Celiac Disease: a review

Abstract

Celiac Disease (CD) is an immune-mediated enteropathy in response to the ingestion of gluten in genetically predisposed individuals, causing a malabsorptive syndrome. This review aims to conceptualize CD, describe its pathophysiology, highlight its epidemiology, detail associated clinical presentations, outline the diagnostic approach, and explain the treatment. To achieve this, works in English, Portuguese, and Spanish from the last five years were sought in the following databases: PubMed, LILACS, and SciELO, using the following keywords: “doença celíaca” and “celiac disease.” The search resulted in 175 articles, with 40 works chosen after screening and evaluation. The results revealed that CD affects approximately 1% of the global population, can be diagnosed at any age, but with more typical symptoms in children and atypical symptoms in adults.

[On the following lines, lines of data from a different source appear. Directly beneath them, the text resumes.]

Lemma sealed_storable : storable_index i.
Proof.
  destruct Hwords as (W1 & W2 & W3 & W4 & W5). pose proof (ii_sealed i rows Hi Hsealed) as [S1 S2 S3 S4 S5].
  assert (Hnd : NoDup (iv_lengths i)) by (rewrite S4; apply NoDup_fst_map_to_list).
  split; try done; try (split; [apply Hi|done]).
  - intros key b Hb. split; [|by apply (W4 _ _ Hb)]. pose proof (ii_postings i rows Hi key) as Hp. rewrite Hb in Hp. apply Hp.
  - intros key b Hb. split; [|by apply (W5 _ _ Hb)]. pose proof (ii_arrayLength i rows Hi key) as Hp. rewrite Hb in Hp. apply Hp.
  - clear -S5 Hnd. induction S5 as [|x l Hl IH Hx]; [constructor|]. apply NoDup_cons in Hnd as [Hni Hnd]. constructor; [by apply IH|].
    rewrite Forall_forall in Hx |- *. intros y Hy. specialize (Hx y Hy). assert (x <> y) by (intros ->; done). lia.
  - apply Forall_forall. intros length Hin. rewrite S4 in Hin. apply list_elem_of_fmap in Hin as ([l b] & -> & Hin). apply elem_of_map_to_list in Hin.
    pose proof (ii_arrayLength i rows Hi l) as Hp. rewrite Hin in Hp. destruct Hp as [_ (row & v & Hv & _ & _ & <-)].
    by apply (ii_values i rows Hi row v Hv).
Qed.
Lemma ordered_posted key : key ∈ iv_ordered i <-> is_Some (iv_postings i !! key).
Proof.
  rewrite (so_keys _ _ (ii_sealed i rows Hi Hsealed)). rewrite list_elem_of_fmap. split.
  - intros ([k b] & -> & Hin). apply elem_of_map_to_list in Hin. by exists b.
  - intros [b Hb]. exists (key, b). split; [done|]. by apply elem_of_map_to_list.
Qed.
Lemma lengths_posted length : length ∈ iv_lengths i <-> is_Some (iv_arrayLength i !! length).
Proof.
  rewrite (so_lengths _ _ (ii_sealed i rows Hi Hsealed)). rewrite list_elem_of_fmap. split.
  - intros ([k b] & -> & Hin). apply elem_of_map_to_list in Hin. by exists b.
  - intros [b Hb]. exists (length, b). split; [done|]. by apply elem_of_map_to_list.
Qed.
Lemma stored_keys : Forall (stored_key (fd_Kind (iv_field i))) (iv_ordered i).
Proof.
  apply Forall_forall. intros key Hin. apply ordered_posted in Hin as [b Hb]. split; [by apply (posting_keys i rows key b)|]. intros Hk.
  pose proof (ii_postings i rows Hi key) as Hp. rewrite Hb in Hp. destruct Hp as [_ (row & v & Hv & Hn & Hkey)].
  destruct (ii_values i rows Hi row v Hv) as (_ & [F1 F2 F3] & Ht & _). unfold invalid_text in Ht. rewrite F2, Hk, Hn, bool_decide_true in Ht by done. cbn in Ht.
  apply orb_false_iff in Ht as [Ht1 Ht2]. unfold value_keys in Hkey. destruct (v_array v) eqn:Ea.
  - apply list_elem_of_fmap in Hkey as (e & -> & He). pose proof (built_array v F1 Hn Ea) as Hall. rewrite Forall_forall in Hall. destruct (Hall e He) as [_ Hke].
    assert (ValidString (v_text e) = true) as Hte.
    { destruct (ValidString (v_text e)) eqn:E; [done|]. exfalso. apply not_true_iff_false in Ht2. apply Ht2, existsb_exists. exists e.
      split; [by apply list_elem_of_In|]. by rewrite E. }
    unfold keyFromValue. by rewrite Hke, F2, Hk.
  - apply list_elem_of_singleton in Hkey as ->. cbn in Ht1. apply negb_false_iff in Ht1. unfold keyFromValue. by rewrite F2, Hk.
Qed.
Lemma postings_in_domain key b : iv_postings i !! key = Some b -> bm_set b ⊆ bm_set (iv_nonNull i) /\ exists row, row ∈ bm_set b.
Proof.
  intros Hb. pose proof (ii_postings i rows Hi key) as Hp. rewrite Hb in Hp. destruct Hp as [[_ Hset] [row Hrow]]. split; [|exists row; by apply Hset].
  intros r Hr. apply Hset in Hr as (v & Hv & Hn & _). apply (ii_nonNull i rows Hi). by exists v.
Qed.
Lemma arrays_in_domain length b : iv_arrayLength i !! length = Some b -> bm_set b ⊆ bm_set (iv_nonNull i) /\ exists row, row ∈ bm_set b.
Proof.
  intros Hb. pose proof (ii_arrayLength i rows Hi length) as Hp. rewrite Hb in Hp. destruct Hp as [[_ Hset] [row Hrow]]. split; [|exists row; by apply Hset].
  intros r Hr. apply Hset in Hr as (v & Hv & Hn & _). apply (ii_nonNull i rows Hi). by exists v.
Qed.
Lemma lengths_array : iv_lengths i <> [] -> fd_Array (iv_field i) = true.
Proof.
  intros Hne. destruct (iv_lengths i) as [|length l] eqn:El; [done|]. assert (length ∈ iv_lengths i) as Hin by (rewrite El; by left). apply lengths_posted in Hin as [b Hb].
  pose proof (ii_arrayLength i rows Hi length) as Hp. rewrite Hb in Hp. destruct Hp as [_ (row & v & Hv & _ & Ha & _)].
  destruct (ii_values i rows Hi row v Hv) as (_ & [_ _ F3] & _). congruence.
Qed.
Lemma same_bitmap_of b b' P : bitmap_of b P -> same_bitmap b b' -> bitmap_of b' P.
Proof. intros [_ Hp] (H1 & H2 & _). split; [done|]. intros row. by rewrite H2. Qed.
Lemma read_postings_ok {K} `{Countable K} (saved m : gmap K (Bitmap R)) keys P :
  keys ≡ₚ (map_to_list saved).*1 -> read_so_far saved m keys -> postings_ok saved P -> postings_ok m P /\ keys ≡ₚ (map_to_list m).*1.
Proof.
  intros Hk Hm Hp. assert (Hin : forall key, key ∈ keys <-> is_Some (saved !! key)).
  { intros key. rewrite Hk, list_elem_of_fmap. split; [intros ([k b] & -> & Hkb); apply elem_of_map_to_list in Hkb; by exists b|].
    intros [b Hb]. exists (key, b). split; [done|]. by apply elem_of_map_to_list. }
  split.
  - intros key. specialize (Hm key). specialize (Hp key). destruct (m !! key) as [b'|].
    + destruct Hm as (_ & b & Hb & Hsame). rewrite Hb in Hp. destruct Hp as [Hbm Hrow]. split; [by apply (same_bitmap_of b)|done].
    + rewrite Hin in Hm. destruct (saved !! key); [|done]. exfalso. apply Hm. done.
  - apply NoDup_Permutation; [rewrite Hk; apply NoDup_fst_map_to_list|apply NoDup_fst_map_to_list|]. intros key. rewrite list_elem_of_fmap. specialize (Hm key). split.
    + intros Hkey. destruct (m !! key) as [b'|] eqn:E; [|done]. exists (key, b'). split; [done|]. by apply elem_of_map_to_list.
    + intros ([k b'] & -> & Hkb). apply elem_of_map_to_list in Hkb. cbn in *. rewrite Hkb in Hm. apply Hm.
Qed.
End whole.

The pathogenesis involves the genetic factor HLA DQ2/DQ8, gluten ingestion, the formation of tissue transglutaminase antibodies, and an inflammatory reaction that damages the duodenum, impairing its absorptive function. Typical symptoms include chronic diarrhea, abdominal distension, weight loss, poor growth, and vitamin deficiencies. Atypical symptoms include dermatitis herpetiformis, refractory iron-deficiency anemia, delayed puberty, infertility, and neurological diseases. Diagnosis involves a suspected clinical picture, serologies for autoantibodies, genetic testing, and duodenal biopsy. Treatment is lifelong adherence to a gluten-free diet. Despite being well-characterized, CD remains underdiagnosed, and additional studies are needed.